Basic Guide on The Working Capital Cycle Management
Working capital is an important part of the daily operations of a company. We know that every company require funds ready in a liquid form to pay for the daily needs of the business. This is directly related to the well being of the company and plays a vital role in the success of the business. The working capital cycle is the time that is taken by a company to convert the current assets and liabilities into cash. This cycle also decides the fortune of the company. This cycle depends on various factors.
The company at the initial stage have longer WCC and becomes shorter as per the increase in proficiency of the company.

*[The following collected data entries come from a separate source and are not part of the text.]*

(** Three pictures in 35 ms: 11.67 ms each, 12 when rounded. *)
Example trio_average :
  ∃ results summary,
    result (batch_extract (R := runtime) ready
              (many ["frontal"; "smudge"; "garbage"]) 1000)
    = Normal (Build_Response 200 (Batch.Done results summary))
    ∧ Batch.totalTime summary = 35
    ∧ Batch.averageTime summary = of_Z 12.
Proof. do 2 eexists. split_and!; vm_compute; reflexivity. Qed.

Lemma loadModels_success_witness :
  ∃ g',
    result (loadModels (H := complete) fresh 0) = Normal (true, g')
    ∧ loaded g' = true
    ∧ loadings (events (loadModels (H := complete) fresh 0))
      = (fun m => (net m, "./models", Normal tt)) <$> modelLoaders
    ∧ (∀ m, m ∈ modelLoaders →
         Obj.get (progress g') (model m) = Some "loaded")
    ∧ ∃ line,
        events (loadModels (H := complete) fresh 0)
        = Log (LF +:+ " Loading face-api.js models...")
          :: concat (loaded_lines <$> modelLoaders) ++ [Log line].
Proof.
  eexists. split.
  { vm_compute. reflexivity. }
  apply (loadModels_success (H := complete) fresh 0).
  vm_compute. reflexivity.
Defined.

(** The six loader calls of a complete load. *)
Example complete_load :
  loadings (events (loadModels (H := complete) fresh 0))
  = [(tinyFaceDetector, "./models", Normal tt);
     (faceLandmark68Net, "./models", Normal tt);
     (faceRecognitionNet, "./models", Normal tt);
     (faceExpressionNet, "./models", Normal tt);
     (ageGenderNet, "./models", Normal tt);
     (ssdMobilenetv1, "./models", Normal tt)].
Proof. vm_compute. reflexivity. Qed.

Lemma loadModels_failure_witness :
  ∃ g',
    result (loadModels (H := incomplete) fresh 0) = Normal (false, g')
    ∧ loaded g' = false
    ∧ ∃ pre m post e,
        modelLoaders = pre ++ m :: post
        ∧ loadings (events (loadModels (H := incomplete) fresh 0))
          = ((fun m' => (net m', "./models", Normal tt)) <$> pre)
            ++ [(net m, "./models", Throw e)]
        ∧ (∀ m', m' ∈ pre → Obj.get (progress g') (model m') = Some "loaded")
        ∧ Obj.get (progress g') (model m) = Some "failed"
        ∧ (∀ m', m' ∈ post →
             Obj.get (progress g') (model m')
             = Obj.get (progress fresh) (model m'))
        ∧ events (loadModels (H := incomplete) fresh 0)
          = Log (LF +:+ " Loading face-api.js models...")
            :: concat (loaded_lines <$> pre) ++ failed_lines m e
               ++ [ErrorLog (" Error loading models: "
                             +:+ @inspect runtime e)].
Proof.
  eexists. split.
  { vm_compute. reflexivity. }
  apply (loadModels_failure (H := incomplete) fresh 0).
  vm_compute. reflexivity.
Defined.

(** With two files missing the third loader throws: two models are
    marked "loaded", the third "failed", and the others have no entry. *)
Example incomplete_load :
  result (loadModels (H := incomplete) fresh 0)
  = Normal (false,
            {| loaded := false;
               progress := [("TinyFaceDetector", "loaded");
                            ("FaceLandmark68Net", "loaded");
                            ("FaceRecognitionNet", "failed")] |}).
Proof. vm_compute. reflexivity. Qed.

(** The loader calls of that load: the third one threw, the last three
    loaders were not called. *)
Example incomplete_load_calls :
  loadings (events (loadModels (H := incomplete) fresh 0))
  = [(tinyFaceDetector, "./models", Normal tt);
     (faceLandmark68Net, "./models", Normal tt);
     (faceRecognitionNet, "./models",
      Throw {| message := "ENOENT: no such file or directory" |})].
Proof. vm_compute. reflexivity. Qed.

(** With every model loaded and a port that is no port number,
    [app.listen] throws and the start ends in [process.exit(1)]; with a
    port that may not be opened the process dies; with the models
    missing [app.listen] is not called. *)
Example start_with_bad_port :
  (∃ g', result (loadModels (H := complete) fresh 0) = Normal (true, g'))
  ∧ result (start (H := complete) (Some "99999") fresh 0) = Normal (Exited 1)
  ∧ last (events (start (H := complete) (Some "99999") fresh 0))
    = Some (ErrorLog (" Fatal error during startup: Error: "
                      +:+ "options.port should be >= 0 and < 65536"
                      +:+ " at faceapi_server.js"))
  ∧ result (start (H := complete) (Some "80") fresh 0)
    = Normal (Crashed {| message := "listen EACCES: permission denied" |})
  ∧ result (start (H := incomplete) None fresh 0) = Normal (Exited 1)
  ∧ listenings (events (start (H := incomplete) None fresh 0)) = [].
Proof. split_and!; [eexists|..]; vm_compute; reflexivity. Qed.

Lemma start_listens_only_when_loaded_witness :
  ∃ g',
    result (start (H := complete) (Some "8080") fresh 0)
    = Normal (Listening (inl "8080") g')
    ∧ inl "8080" = PORT (Some "8080")
    ∧ loaded g' = true
    ∧ (∀ m, m ∈ modelLoaders →
         Obj.get (progress g') (model m) = Some "loaded")
    ∧ ∀ req w',
        (∃ resp, result (extract_embedding (R := runtime) (snapshot g') req w')
                 = Normal resp
                 ∧ status resp ≠ 503)
        ∧ (∃ resp, result (batch_extract (R := runtime) (snapshot g') req w')
                   = Normal resp
                   ∧ status resp ≠ 503).
Proof.
  eexists. split.
  { vm_compute. reflexivity. }
  apply (start_listens_only_when_loaded (H := complete) (Some "8080") fresh 0).
  vm_compute. reflexivity.
Defined.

Factors Affecting the WCC of a Company
- Stage of development of the business
- Expansion of the business
- Growth opportunities and the form of stocking inventory, spending, market research and product development
WCC Management
No matter what is the size of the business, profit, stage of development, sustainability and profitability, it is necessary to know all about the WCC management. Here are ways that help to shorten the Working capital cycle and increase the immediate liquidity.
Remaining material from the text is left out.